USA – Obama – 3 principes pour assurer un gouvernement ouvert

Matthias Winkelmann - CC byDésolé d’en remettre une couche sur Barack Obama et son site de transition Change.gov mais il se passe décidément des choses bien intéressantes actuellement du côté des États-Unis.

Comment en effet ne pas mettre en lumière cette initiative (sous forme de lettre ouverte) qui propose trois principes clairs et plein de bon sens non seulement en direction de cette transition mais également pour le futur gouvernement.

Ne pas mettre de barrières juridiques et technologiques au partage dans un environnement qui garantit la libre concurrence (aussi bien entre les entreprises privées qu’entre le privé et le public), tels sont résumés ces trois principes qui valent pour le prochain gouvernement américain mais peut-être aussi pour d’autres pays ![1]

On en profite pour tacler au passage YouTube (qui l’a bien mérité).

Vous trouverez sur le site d’origine la liste des premiers signataires et le moins que l’on puisse dire c’est que l’on y retrouve du beau monde : Mozilla, Cory Doctorow, Dan Gillmor, Internet Archive, Xiph.Org, Mitch Kapor, Tim O’Reilly, Jimmy Wales, etc.

Sans oublier Lawrence Lessig que je soupçonne d’être directement à l’initiative de la chose ne serait-ce que parce que c’est lui qui intervient dans l’allocution audio qui est également proposée sur le site (allocution qui a été placée sur blip.tv mais est aussi disponible en téléchargement direct et au format ouvert ogg theora, histoire d’être en parfaite cohérence avec les principes exposées).

Nombreux sont ceux qui prétendent que le gouvernement américain a eu souvent tendance à donner le mauvais exemple ces dernières années.
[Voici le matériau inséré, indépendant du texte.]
(* ===== verification/Noise.v ===== *)
(** * Noise sessions (src/sdk/go/noise.go)

    github.com/flynn/noise is a parameter: the class [NoiseLib] lists the functions the
    SDK calls, and [NoiseLaws] what their documentation promises of them (the XX pattern
    has three messages and the third returns the two cipher states; two honest ends agree
    on them and learn each other's static key; a ciphertext decrypts, in order, to its
    plaintext).  [noiseSession] is the state machine around it. *)

From S2P Require Import Prelude Keys.

(** ** The library *)

Class NoiseLib := {
  hstate : Type;
  cstate : Type;
  (** [NewHandshakeState] for the XX pattern: random seed, static key, initiator. *)
  NewHandshakeState : bytes → PrivateKey → bool → option hstate;
  (** [hs.WriteMessage(nil, nil)]: the message, and the cipher states if it was the last. *)
  hsWrite : hstate → option (hstate * bytes * option (cstate * cstate));
  (** [hs.ReadMessage(nil, data)]. *)
  hsRead : hstate → bytes → option (hstate * option (cstate * cstate));
  PeerStatic : hstate → bytes;
  csEncrypt : cstate → bytes → option (cstate * bytes);
  csDecrypt : cstate → bytes → option (cstate * bytes);
  ScalarBaseMult : bytes → bytes
}.
(* ===== verification/TsNoise.v ===== *)
(** * The Noise handshake of the TypeScript SDK (src/sdk/ts/src/noise)

    primitives.ts, cipherState.ts, symmetricState.ts, handshakeState.ts and session.ts,
    class by class.  A method that throws is [None]: the session it belongs to is failed
    or never made, so the fields it had already written are not looked at again.

    The theorems: an honest run of the handshake ends with the same two cipher states and
    the right static keys on both sides, and the handshake satisfies [NoiseLaws], which the
    rest of the development assumes of the Noise library of the Go SDK. *)

From S2P Require Import Prelude Blake2s Suite Keys Noise.

Module Ts.
Section ts.
Context `{Suite}.

(** ** primitives.ts *)

Definition DHLEN : nat := 32.
Definition HASHLEN : nat := 32.

Definition generateKeypair (randomBytes : nat → bytes) : option KeyPair :=
  let privateKey := randomBytes DHLEN in
  publicKey ← getPublicKey privateKey; Some (MkKeyPair privateKey publicKey).

Definition publicKeyFromPrivate (privateKey : bytes) : option bytes := getPublicKey privateKey.
Definition dh (privateKey publicKey : bytes) : option bytes := getSharedSecret privateKey publicKey.
Definition hash (data : bytes) : bytes := noble_blake2s data.
Lemma read_str k s : property k fields = JStr <$> present s → read as_str k fields = Some (present s).
Proof. unfold read. intros ->. by destruct (present s). Qed.

Lemma read_bool k b : property k fields = JBool <$> b → read as_bool k fields = Some b.
Proof. unfold read. intros ->. by destruct b. Qed.

Lemma read_list k l : property k fields = match l with [] => None | _ => Some (JArr (jsan <$> (peer_json <$> l))) end →
  read as_peers k fields = Some match sanitize_peer <$> l with
    | [] => None | l => Some ((λ p, MkWirePeer (pi_ID p) (Some (pi_StaticKey p))) <$> l) end.
Proof. unfold read. intros ->. destruct l as [|p l]; [done|]. cbn [as_peers]. by rewrite read_peers. Qed.

Lemma message_read : as_message (sanitize (cm_Type m)) fields = Some (wire_of (sanitize_message m)).
Proof.
  unfold as_message.
  rewrite (read_int "protocol_version" (cm_ProtocolVersion m)), (read_str "device_id" (sanitize (cm_DeviceID m))), (read_list _ (cm_Peers m)),
    (read_str "static_key" (sanitize (cm_StaticKey m))), (read_str "code" (sanitize (cm_Code m))), (read_int "expires_in" (cm_ExpiresIn m)),
    (read_str "peer_id" (sanitize (cm_PeerID m))), (read_str "peer_static_key" (sanitize (cm_PeerStaticKey m))),
    (read_bool _ (cm_Online m)), (read_str "message" (sanitize (cm_Message m))); [done|one_property..].
  all: match goal with |- _ = ?r => by destruct r end.
Qed.
End read_field.

(** Whatever the relay sends, the client reads it as a frame with the same fields. *)
Theorem client_reads m : parse_frame (Marshal m) = Frame (wire_of (sanitize_message m)).
Proof.
  unfold parse_frame, Marshal. rewrite Parse_print by (apply int_json_message || apply jdepth_message).
  cbn [jsan]. fold (san_fields (message_fields m)). by rewrite read_type, message_read.
Qed.

(** ** The order of device IDs *)

Lemma utf16_ascii s : Forall (λ c, byte_val c < 128) (chars s) → utf16 s = byte_val <$> chars s.
Proof.
  unfold utf16, segments. generalize (chars s). intros l Hl.
  assert (∀ n, (length l ≤ n)%nat → mjoin ((λ x, units match x with inl r => code_point r | inr _ => 65533 end) <$> segs n l)
    = byte_val <$> l) as Hn; [|by apply Hn].
  induction Hl as [|c l Hc Hl IH]; intros [|n] Hn; cbn [length] in Hn; [done|done|lia|].
  cbn [segs rune_len]. rewrite (proj2 (Z.ltb_lt _ _) Hc). cbn [take drop].
  rewrite !fmap_cons, mjoin_cons, IH by lia. change (code_point (c :: take 0 l)) with (byte_val c). unfold units.
  by rewrite (proj2 (Z.ltb_lt (byte_val c) 65536)) by lia.
Qed.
Pour ce qui concerne les libertés numériques il se pourrait bien que dans un futur proche le mouvement s’inverse, surtout si ces principes se trouvent réellement mis en œuvre et respectés.

Principes pour une transition ouverte

Principles for an Open Transition

Collectif d’auteurs – 2 décembre 2008 – Open-Government.us
(Traduction Framalang : Eric Moreau)

Le futur Président, Barack Obama, s’est clairement engagé à changer la façon dont le gouvernement interagit avec le Peuple. Sa campagne a été une démonstration de la valeur d’un tel changement, et offert un aperçu de son potentiel. Son équipe de transition vient de franchir un pas décisif en rendant ce travail de transition légalement ouvert au partage, apportant ainsi la preuve que les valeurs qu’a prônées Obama sont celles qui guideront son administration.

Afin de soutenir plus avant cet engagement en faveur du changement et favoriser sa mise en œuvre, nous proposons tois « principes pour une transition ouverte » destinés à orienter cette équipe de transition dans l’usage qu’elle fera d’Internet pour produire ce qui se fera de mieux en matière de gouvernement ouvert.

1. Pas d’obstacles légaux au partage

Le contenu mis publiquement à disposition au cours de cette transition, telles que les vidéos du futur Président Obama, ou les projets politiques publiés sur le site Change.gov, devrait être placé sous licence libre de sorte que les citoyens puissent le partager, en citer des extraits, le retravailler ou encore le redistribuer sans être freiné par la complexité inutile qu’impose la loi.

Le sénateur McCain et le futur Président Obama se sont tous les deux prononcés en faveur de ce principe pour ce qui concernait les droits de diffusion du débat présidentiel. Ce même principe devrait être appliqué à la transition.

Le site Change.gov respecte à présent ce principe. Le contenu présent sur ce site est placé par défaut sous une licence Creative Commons Paternité, laquelle en autorise l’usage, à but commercial ou non, tant que la source du document est citée. Cette liberté est cohérente avec les valeurs promises par la nouvelle administration. L’application de droits d’auteurs restrictifs est parfois nécessaire pour créer une créativité productrice de valeur, mais dans le cas de discours politiques et de débats publics, celle-ci ne serait qu’un obstacle réglementaire superflu.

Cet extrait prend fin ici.